[Stored data entries]
Lemma hold_again x id others ts es x' h r sats held skipped :
  window_ok (window_of x) -> stock (window_of x) <= i64_max ->
  handle x others ts id (Hold es) = Ret (x', Held h r sats held skipped) -> held <> [] ->
  is_Some (holds (window_of x') !! id) /\ window_ok (window_of x').
Proof.
  intros OK S0. cbn [handle]. unfold handle_hold. destr_if; [done|]. destruct (sh_tip x) as [tip|]; [|done].
  intros (rd & _ & E)%bind_Ret_inv. apply bind_Ret_inv in E as (rr & Eh & E).
  apply bind_Ret_inv in E as ([l a] & Ea & E). apply bind_Ret_inv in E as (nd & Es & [= <- ->]).
  destruct rr as [[[l0 held0] sk0]|e]; [|done]. apply bind_Ret_inv in Ea as (hs & _ & [= <- _ _ _ -> _]). intros Hne.
  rewrite (holds_saved _ _ _ _ Es). pose proof (saved_keeps _ _ _ Es) as [Ew _].
  
  unfold ledger_hold_carry in Eh. fold (window_of x) in Eh.
  pose proof (hold_carry_run (window_of x) id (filter (fun e => is_Some (payout_of e.1)) es) (trunc u32_max ts)
    cfg_stale_after_secs cfg_stale_min_payout (t_height tip) rd OK S0) as Hr.
  destruct (hold_carry _ _ _ _ _ _ _ _) as [[[[w' held1] skipped1]|e]|]; [| done | done].
  injection Eh as <- -> ->. destruct Hr as (_ & [Ef _ _ _ _] & _ & Hi). specialize (Hi Hne).
  destruct held as [|e0 held]; [done|]. cbn. split; [by destruct (holds w' !! id)|].
  unfold window_of. cbn [sh_node with_node]. rewrite Ew. apply Ef.
Qed.
End Again.

(** If Prime is killed after a request was handled and before its file is gone, it is handled
    again when Prime is back: a hold that held something, a release and a payment are then
    refused, and move nothing a second time. *)
Theorem request_again_moves_nothing `{World} {cfg : Config} {txs : NodeTxs} x others ts id req x' a others' ts' :
  window_ok (window_of x) -> stock (window_of x) <= i64_max ->
  match sh_tip x' with Some t => t_height t + READY_AFTER_BLOCKS <= u32_max | None => True end ->
  handle x others ts id req = Ret (x', a) ->
  match a with
  | Held _ _ _ held _ => held <> []
  | Released _ _ | PaidOff _ _ _ _ => True
  | _ => False
  end ->
  exists x'' e, handle x' others' ts' id req = Ret (x'', Refused e) /\ window_of x'' = window_of x'.
Proof.
  intros OK S0 Ft E Ha. pose proof (handle_answers _ _ _ _ _ _ _ E) as K. destruct a; try done.
  - destruct K as [es ->].
    destruct (hold_again _ _ _ _ _ _ _ _ _ _ _ OK S0 E Ha) as [[hh Hh] OK']. cbn [handle]. unfold handle_hold.
    destr_if; [by eexists _, _|]. destruct (sh_tip x') as [tip|]; [|by eexists _, _].
    rewrite chk_add_ok by done. mstep. unfold ledger_hold_carry, hold_carry. fold (window_of x'). rewrite Hh. mstep.
    destruct (saved_ok (sh_node x') (nd_ledger (sh_node x')) OK') as (nd & -> & Ew & _). mstep.
    eexists _, _. split; [reflexivity|]. done.
  - subst req. pose proof (release_again _ _ _ _ _ _ _ E) as Hn. cbn [handle].
    unfold handle_release, ledger_release_hold, release_hold. fold (window_of x'). rewrite Hn. by eexists _, _.
  - destruct K as [b ->]. pose proof (paid_again _ _ _ _ _ _ _ _ _ _ _ E) as Hn. cbn [handle].
    unfold handle_paid. fold (window_of x'). rewrite Hn. by eexists _, _.
Qed.

Lemma moved_all_of es ms : Forall (fun e => 0 < e.2) es -> Forall2 move_true es ms -> forall s, moved_of s ms = entries_of s es.
Proof.
  intros Hp F s. induction F as [|e m es ms (Ti & _ & _ & _ & Tm) _ IH]; [done|]. apply Forall_cons in Hp as [He Hp].
  unfold moved_of. cbn [map]. rewrite zsum_cons, entries_of_cons, Ti. fold (moved_of s ms). rewrite IH by done.
  rewrite (proj2 (Z.ltb_lt _ _) He) in Tm. destruct Tm as [-> _]. unfold one.
  destruct (decide (s = e.1)), (decide (e.1 = s)); congruence || lia.
Qed.

(** A credit is not so guarded. Killed after it was handled and before its file is gone,
    Prime gives every entry a second time when it is back: the positions rise by twice what was
    asked. *)
Theorem credit_given_twice `{World} {cfg : Config} {txs : NodeTxs} x others ts others' ts' id es note :
  window_ok (window_of x) -> Forall (fun e => 0 < e.2) es ->
  room (window_of x) (length es + length es) (asked es + asked es) ->
  exists x' a x'' a', handle x others ts id (Credit es note) = Ret (x', a) /\
    handle x' others' ts' id (Credit es note) = Ret (x'', a') /\
    forall s, net (window_of x'') s = net (window_of x) s + 2 * entries_of s es.
Proof.
  intros OK Hp R. cbn [handle]. unfold handle_credit.
  pose proof (stock_bounds (window_of x) "" OK) as [Hs _]. pose proof (asked_nonneg es) as Hn.
  assert (R1 : room (window_of x) (length es) (asked es)).
  { destruct R as [R1 R2]. split; [unfold spare in *; lia | lia]. }
  pose proof (proj2 R1) as Ha.
  destruct (credit_all_ok es (nd_ledger (sh_node x)) 0 0 OK R1) as (l1 & c1 & d1 & ms1 & -> & E1 & F1 & _); [lia | lia |]. mstep.
  destruct (saved_ok (sh_node x) l1 (ef_ok _ _ _ _ _ E1)) as (nd & -> & Ew & _). mstep.
  eexists _, _. cbn [sh_node with_node].
  destruct (credit_all_ok es (nd_ledger nd) 0 0) as (l2 & c2 & d2 & ms2 & E & E2 & F2 & _); [| | lia | lia |].
  { rewrite Ew. apply E1. }
  { rewrite Ew. exact (effects_room _ _ _ _ _ _ _ E1 R). }
  destruct (saved_ok nd l2 (ef_ok _ _ _ _ _ E2)) as (nd2 & Es & Ew2 & _).
  eexists _, _. split; [reflexivity|]. cbn [sh_node with_node]. rewrite E. mstep. rewrite Es. mstep. split; [reflexivity|].
  intros s. unfold window_of at 1. cbn [sh_node with_node]. rewrite Ew2, (ef_net _ _ _ _ _ E2), Ew, (ef_net _ _ _ _ _ E1).
  rewrite (moved_all_of es ms1), (moved_all_of es ms2) by done. unfold window_of. lia.
Qed.

(** * Witnesses *)

(** 700 sats of an address held, and a node that shows a transaction paying them. *)
Definition pay_window : Window := with_holds (set_carry (set_carry demo_window "bc1qdemo" 700) "bc1qdemo" 0)
  {[ "b1"%string := {| created_ts := 5; hold_height := 7; ready_height := 11; entries := [("bc1qdemo"%string, 700)] |} ]}.
Definition pay_shared : Shared := with_node (demo_shared seen_new)
  {| nd_ledger := touched (nd_ledger (sh_node (demo_shared seen_new))) pay_window []; nd_blocks := []; nd_disk := ∅ |} None.
Definition toy_txs : NodeTxs := {|
  get_tx := fun _ _ => Ok {| nt_confirmations := Some 3;
    nt_vout := Some [{| no_hex := Some (bytes_str ([0; 20] ++ replicate 20 7)); no_value := Some (str_bytes "0.000007") |}] |};
  by_float := fun _ => 0 |}.
Definition toy_txid : string := bytes_str (replicate 64 48).
Definition toy_handle := @handle toy_world demo_cfg toy_txs.

Lemma pay_books_ok : books_ok pay_window.
Proof.
  split; [|split; [by vm_compute|]].
  - apply with_holds_ok.
    + eapply mv_ok. apply set_carry_moved; [|right; exists 3; by vm_compute | split; lia].
      eapply mv_ok. apply set_carry_moved; [exact demo_window_ok | left; by vm_compute | split; lia].
    + apply map_Forall_insert_2; [split; [done | repeat constructor] | apply map_Forall_empty].
  - apply map_Forall_insert_2; [|apply map_Forall_empty]. constructor; [|constructor]. split; [cbn; lia|].
    exists 3. by vm_compute.
Qed.

Lemma pay_room es n : asked es <= 1000000 -> (n <= 5)%nat -> room (window_of pay_shared) n (asked es).
Proof. intros Ha Hn. split; [unfold spare; change (length (idents (window_of pay_shared))) with 4%nat; lia|]. change (stock (window_of pay_shared)) with 1600. lia. Qed.

Definition credit_req : Request := Credit [("carol"%string, 600); ("bob"%string, -5)] "by hand".

Definition paid_req : Request := Paid toy_txid None.
Lemma paid_is_proven_witness :
  exists x' hold, toy_handle pay_shared id 100 "b1" paid_req = Ret (x', PaidOff toy_txid 3 700 [("bc1qdemo"%string, 700)]) /\
    holds (window_of pay_shared) !! "b1"%string = Some hold /\ entries hold = [("bc1qdemo"%string, 700)].
Proof.
  assert (A : match toy_handle pay_shared id 100 "b1" paid_req with
              | Ret (_, a) => a = PaidOff toy_txid 3 700 [("bc1qdemo"%string, 700)] | _ => False end) by (vm_compute; reflexivity).
  destruct (toy_handle pay_shared id 100 "b1" paid_req) as [[x' a]|] eqn:E; [|done]. subst a.
  destruct (@paid_is_proven toy_world demo_cfg toy_txs pay_shared id 100 "b1" paid_req x' toy_txid 3 700 _ E)
    as (b & hold & tx & outs & _ & H & _).
  exists x', hold. split; [reflexivity|]. split; [exact H|]. vm_compute in H. injection H as <-. reflexivity.
Defined.

(** The balance is stale an hour after it was last seen; a coinbaser issued then is not settled two
    blocks later than its grace. *)
Definition stale_shared : Shared := with_node (demo_shared seen_new)
  {| nd_ledger := touched (nd_ledger (sh_node (demo_shared seen_new)))
       (set_last_seen (set_carry demo_window "bc1qdemo" 700) "bc1qdemo" 1000) []; nd_blocks := []; nd_disk := ∅ |} None.
Definition hold_req : list (string * Z) := [("bc1qdemo"%string, 700); ("carol"%string, 5)].
Definition hold_run := toy_handle stale_shared id 90000 "b2" (Hold hold_req).
Definition empty_split : Split.Split := {|
  s_value := 1000; s_fee_sats := 0; s_total_work := 1; s_payees := []; s_unpaid := []; s_pool_sats := 1000;
  s_carry_paid := 0; s_rebate_credits := []; s_rebate_sats := 0;
  s_rebate_owed_credited := 0; s_rebate_deferred := 0 |}.

Lemma hold_runs : match hold_run with
  | Ret (_, Held h r s held _) => (h, r, s, held) = (966266, 966270, 700, [("bc1qdemo"%string, 700)]) | _ => False end.
Proof. vm_compute. reflexivity. Qed.

Definition old_reply : IssuedCoinbaser := {|
  ic_id := 3; ic_value := 1000; ic_prev_hash := [1]; ic_height := 966267; ic_outputs := [{| sats := 1000; script := demo_pool |}];
  ic_payees := []; ic_unpaid := []; ic_rebate_credits := []; ic_owed_credited := 0; ic_deferred := 0; class_budget := None |}.

Lemma held_amounts_final_witness :
  issued_for [old_reply] 3 [2] 966269 = Ret (Some old_reply) /\ 966269 < 966270.
Proof.
  pose proof hold_runs as A. destruct hold_run as [[x' a]|] eqn:E; [|exact (False_ind _ A)].
  destruct a as [| |h r s held sk| | |]; try exact (False_ind _ A).
  injection A as -> -> -> ->. split; [reflexivity|].
  apply (@held_amounts_final toy_world demo_cfg toy_txs stale_shared id 90000 "b2" hold_req x' 966266 966270 700 _ sk
    demo_pool 3 1000 [1] None (Some demo_tip) empty_split old_reply [old_reply] [2] 966269 E).
  - reflexivity.
  - intros t [= <-]. cbn. lia.
  - lia.
  - reflexivity.
  - discriminate.
Defined.

Lemma amounts_read_exactly_witness :
  btc_to_sats (fun _ => 0) (str_bytes "3.125") = 312500000 /\
  btc_to_sats (fun _ => 0) (str_bytes "20999999.97690000") = 2099999997690000.
Proof.
  assert (D : forall l, forallb is_ascii_digit l = true -> digits l).
  { intros l Hl. apply Forall_forall. intros b Hb. rewrite forallb_forall in Hl. by apply Hl, list_elem_of_In. }
  split.
  - apply (amounts_read_exactly (fun _ => 0) [51] [49; 50; 53]); [done | by apply D | by apply D | cbn; lia |].
    vm_compute. discriminate.
  - apply (amounts_read_exactly (fun _ => 0) (str_bytes "20999999") (str_bytes "97690000"));
      [done | by apply D | by apply D | cbn; lia |]. vm_compute. discriminate.
Defined.

Lemma request_again_moves_nothing_witness :
  exists x' a x'' e, toy_handle pay_shared id 100 "b1" paid_req = Ret (x', a) /\
    toy_handle x' id 200 "b1" paid_req = Ret (x'', Refused e) /\ window_of x'' = window_of x'.
Proof.
  assert (A : match toy_handle pay_shared id 100 "b1" paid_req with
              | Ret (_, PaidOff _ _ _ _) => True | _ => False end) by (vm_compute; exact I).
  destruct (toy_handle pay_shared id 100 "b1" paid_req) as [[x' a]|] eqn:E; [|done].
  assert (B : match sh_tip x' with Some t => t_height t + READY_AFTER_BLOCKS <= u32_max | None => True end).
  { assert (match toy_handle pay_shared id 100 "b1" paid_req with
            | Ret (x, _) => match sh_tip x with Some t => t_height t = 966266 | None => True end | _ => False end) as Ht by (vm_compute; reflexivity).
    rewrite E in Ht. destruct (sh_tip x') as [t|]; [|done]. rewrite Ht. vm_compute. discriminate. }
  destruct (@request_again_moves_nothing toy_world demo_cfg toy_txs pay_shared id 100 "b1" paid_req x' a id 200
    (proj1 pay_books_ok) (proj1 (proj2 pay_books_ok)) B E) as (x'' & e & E2 & W); [by destruct a|].
  exists x', a, x'', e. by conjs.
Defined.

Definition thrice : list (string * Z) := [("carol"%string, 300)].
Lemma credit_given_twice_witness :
  exists x' a x'' a', toy_handle pay_shared id 100 "c2" (Credit thrice "") = Ret (x', a) /\
    toy_handle x' id 200 "c2" (Credit thrice "") = Ret (x'', a') /\
    net (window_of pay_shared) "carol" = 900 /\ net (window_of x'') "carol" = 1500.
Proof.
  destruct (@credit_given_twice toy_world demo_cfg toy_txs pay_shared id 100 id 200 "c2" thrice "")
    as (x' & a & x'' & a' & E1 & E2 & Hn).
  - apply pay_books_ok.
  - by repeat constructor.
  - exact (pay_room [("carol"%string, 300); ("carol"%string, 300)] 2 ltac:(by vm_compute) ltac:(lia)).
  - exists x', a, x'', a'. split; [exact E1|]. split; [exact E2|]. split; [vm_compute; reflexivity|].
    rewrite (Hn "carol"%string). vm_compute. reflexivity.
Defined.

> Goal of the exercise: Exact copies of the lines from the start of the data up to the line holding "handle x others ts id (Hold", both included, are all that is needed.

> Result:
Lemma hold_again x id others ts es x' h r sats held skipped :
  window_ok (window_of x) -> stock (window_of x) <= i64_max ->
  handle x others ts id (Hold es) = Ret (x', Held h r sats held skipped) -> held <> [] ->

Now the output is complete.